TASK BRIEF
All of the data below should be written out again exactly.

SOURCE INFORMATION
===============

Lemma fire_ok i n a which t s :
  good s -> applications_ s !! i = Some (n, a) -> timer_of which a = Some t -> good_after i s (fire i which s).
Proof.
  intros G Hi Ht. destruct (good_frame _ _ _ _ G Hi) as [F (T & So & Hp)]. unfold fire.
  rewrite (this_ok _ _ _ _ Hi). cbn [mbind result_bind]. unfold process_of in F. unfold pid_ok in Hp.
  pose proof T as (T1 & T2 & T3). destruct which; cbn in Ht; rewrite Ht in *.
  - destruct T1 as [E _]. unfold active in F, Hp. rewrite E in *.
    eapply finish; [|apply quiet_upd|by apply upd_this|]; [done|].
    split_and!; [|done|done]. unfold timers_ok. cbn. split_and!; [done| |].
    + destruct (restart_timer_ a); [by destruct T2|done].
    + destruct (stop_timer_ a); [by destruct T3|done].
  - destruct T2 as [E _]. eapply good_start; [done..| |done|done|done]. unfold active. by rewrite E.
  - destruct T3 as [E _]. unfold active in F, Hp. rewrite E in *. destruct Hp as (O1 & O2 & O3).
    set (f := fun a => _). set (s1 := upd i f s).
    assert (quiet i s (act (AKilled n (pid_ a) SIGKILL) (set_kernel (kill (kernel s1) (pid_ a) SIGKILL) s1))) as Q.
    { apply to_act; [|done]. apply to_kernel; [apply quiet_upd|]. intros p. by apply kill_law. }
    edestruct (finish i n (f a)) as [G2 S2]; [|apply quiet_id| |..]; [eapply frame_quiet; [exact Q|]| | |].
    + unfold process_of, active. cbn. by rewrite E.
    + cbn [applications_ act set_kernel]. by apply upd_this.
    + destruct (timers_stopping _ _ T E) as [E1 E2]. split_and!.
      * unfold timers_ok. cbn. by rewrite E1, E2, E.
      * intros _ _. cbn. by rewrite Z.eqb_refl.
      * unfold pid_ok, active. cbn [status_ f set_timers]. rewrite E. by apply (owns_quiet _ _ _ _ _ Q).
    + split; [done|by apply quiet_same].
Qed.

(** ** Shutting down *)

Definition closing_app (a : Application) : Prop :=
  terminating_ a = true /\ (status_ a = STOPPING \/ status_ a = STOPPED).
Definition closing s : Prop := forall i n a, applications_ s !! i = Some (n, a) -> closing_app a.

Lemma DoStop_status i n a s s' :
  DoStop i false s = Ok s' -> applications_ s !! i = Some (n, a) ->
  exists b, applications_ s' !! i = Some (n, b) /\ (status_ b = STOPPING \/ status_ b = STOPPED).
Proof.
  intros H Hi. unfold DoStop in H. set (s1 := upd i _ s) in H.
  assert (applications_ s1 !! i = Some (n, set_timers None None (stop_timer_ a) a)) as H1.
  { by apply (upd_this i (fun a => set_timers None None (stop_timer_ a) a)). }
  rewrite (this_ok _ _ _ _ H1) in H. cbn [mbind result_bind] in H. clearbody s1.
  destruct (status_ _) eqn:Hst in H.
  - apply maybe_this in H. rewrite H. eexists. split; [app_at|by right].
  - destruct (later _ _); [|done]. apply maybe_this in H. rewrite H. eexists. split; [app_at|by left].
  - destruct (later _ _); [|done]. apply maybe_this in H. rewrite H. eexists. split; [app_at|by left].
  - injection H as <-. eexists. split; [app_at|by left].
  - injection H as <-. eexists. split; [app_at|by right].
Qed.

Lemma Terminate_ok i n a s :
  good s -> applications_ s !! i = Some (n, a) ->
  ends K False (Terminate i s) (fun s' => exists b, good s' /\ same i s s' /\ applications_ s' !! i = Some (n, b) /\ closing_app b).
Proof.
  intros G Hi. unfold Terminate. destruct (good_upd i n a (set_reason TERMINATE) s) as [G1 S1]; [done..|].
  assert (applications_ (upd i (set_reason TERMINATE) s) !! i = Some (n, set_reason TERMINATE a)) as H1 by by apply upd_this.
  pose proof (DoStop_ok i n _ false _ G1 H1) as E. unfold good_after in E.
  destruct (DoStop _ _ _) as [s2|] eqn:E2; [|exact E]. destruct E as [G2 S2].
  destruct (DoStop_status _ _ _ _ _ E2 H1) as (b & H2 & Hb).
  destruct (good_upd i n b set_terminating s2) as [G3 S3]; [done..|].
  exists (set_terminating b).
  split_and!; [done|by repeat (eapply same_then; [eassumption|])|by apply upd_this|by split].
Qed.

===============

RESULT FOR THIS EXERCISE
Lemma fire_ok i n a which t s :
  good s -> applications_ s !! i = Some (n, a) -> timer_of which a = Some t -> good_after i s (fire i which s).
Proof.
  intros G Hi Ht. destruct (good_frame _ _ _ _ G Hi) as [F (T & So & Hp)]. unfold fire.
  rewrite (this_ok _ _ _ _ Hi). cbn [mbind result_bind]. unfold process_of in F. unfold pid_ok in Hp.
  pose proof T as (T1 & T2 & T3). destruct which; cbn in Ht; rewrite Ht in *.
  - destruct T1 as [E _]. unfold active in F, Hp. rewrite E in *.
    eapply finish; [|apply quiet_upd|by apply upd_this|]; [done|].
    split_and!; [|done|done]. unfold timers_ok. cbn. split_and!; [done| |].
    + destruct (restart_timer_ a); [by destruct T2|done].
    + destruct (stop_timer_ a); [by destruct T3|done].
  - destruct T2 as [E _]. eapply good_start; [done..| |done|done|done]. unfold active. by rewrite E.
  - destruct T3 as [E _]. unfold active in F, Hp. rewrite E in *. destruct Hp as (O1 & O2 & O3).
    set (f := fun a => _). set (s1 := upd i f s).
    assert (quiet i s (act (AKilled n (pid_ a) SIGKILL) (set_kernel (kill (kernel s1) (pid_ a) SIGKILL) s1))) as Q.
    { apply to_act; [|done]. apply to_kernel; [apply quiet_upd|]. intros p. by apply kill_law. }
    edestruct (finish i n (f a)) as [G2 S2]; [|apply quiet_id| |..]; [eapply frame_quiet; [exact Q|]| | |].
    + unfold process_of, active. cbn. by rewrite E.
    + cbn [applications_ act set_kernel]. by apply upd_this.
    + destruct (timers_stopping _ _ T E) as [E1 E2]. split_and!.
      * unfold timers_ok. cbn. by rewrite E1, E2, E.
      * intros _ _. cbn. by rewrite Z.eqb_refl.
      * unfold pid_ok, active. cbn [status_ f set_timers]. rewrite E. by apply (owns_quiet _ _ _ _ _ Q).
    + split; [done|by apply quiet_same].
Qed.

(** ** Shutting down *)

Definition closing_app (a : Application) : Prop :=
  terminating_ a = true /\ (status_ a = STOPPING \/ status_ a = STOPPED).
Definition closing s : Prop := forall i n a, applications_ s !! i = Some (n, a) -> closing_app a.

Lemma DoStop_status i n a s s' :
  DoStop i false s = Ok s' -> applications_ s !! i = Some (n, a) ->
  exists b, applications_ s' !! i = Some (n, b) /\ (status_ b = STOPPING \/ status_ b = STOPPED).
Proof.
  intros H Hi. unfold DoStop in H. set (s1 := upd i _ s) in H.
  assert (applications_ s1 !! i = Some (n, set_timers None None (stop_timer_ a) a)) as H1.
  { by apply (upd_this i (fun a => set_timers None None (stop_timer_ a) a)). }
  rewrite (this_ok _ _ _ _ H1) in H. cbn [mbind result_bind] in H. clearbody s1.
  destruct (status_ _) eqn:Hst in H.
  - apply maybe_this in H. rewrite H. eexists. split; [app_at|by right].
  - destruct (later _ _); [|done]. apply maybe_this in H. rewrite H. eexists. split; [app_at|by left].
  - destruct (later _ _); [|done]. apply maybe_this in H. rewrite H. eexists. split; [app_at|by left].
  - injection H as <-. eexists. split; [app_at|by left].
  - injection H as <-. eexists. split; [app_at|by right].
Qed.

Lemma Terminate_ok i n a s :
  good s -> applications_ s !! i = Some (n, a) ->
  ends K False (Terminate i s) (fun s' => exists b, good s' /\ same i s s' /\ applications_ s' !! i = Some (n, b) /\ closing_app b).
Proof.
  intros G Hi. unfold Terminate. destruct (good_upd i n a (set_reason TERMINATE) s) as [G1 S1]; [done..|].
  assert (applications_ (upd i (set_reason TERMINATE) s) !! i = Some (n, set_reason TERMINATE a)) as H1 by by apply upd_this.
  pose proof (DoStop_ok i n _ false _ G1 H1) as E. unfold good_after in E.
  destruct (DoStop _ _ _) as [s2|] eqn:E2; [|exact E]. destruct E as [G2 S2].
  destruct (DoStop_status _ _ _ _ _ E2 H1) as (b & H2 & Hb).
  destruct (good_upd i n b set_terminating s2) as [G3 S3]; [done..|].
  exists (set_terminating b).
  split_and!; [done|by repeat (eapply same_then; [eassumption|])|by apply upd_this|by split].
Qed.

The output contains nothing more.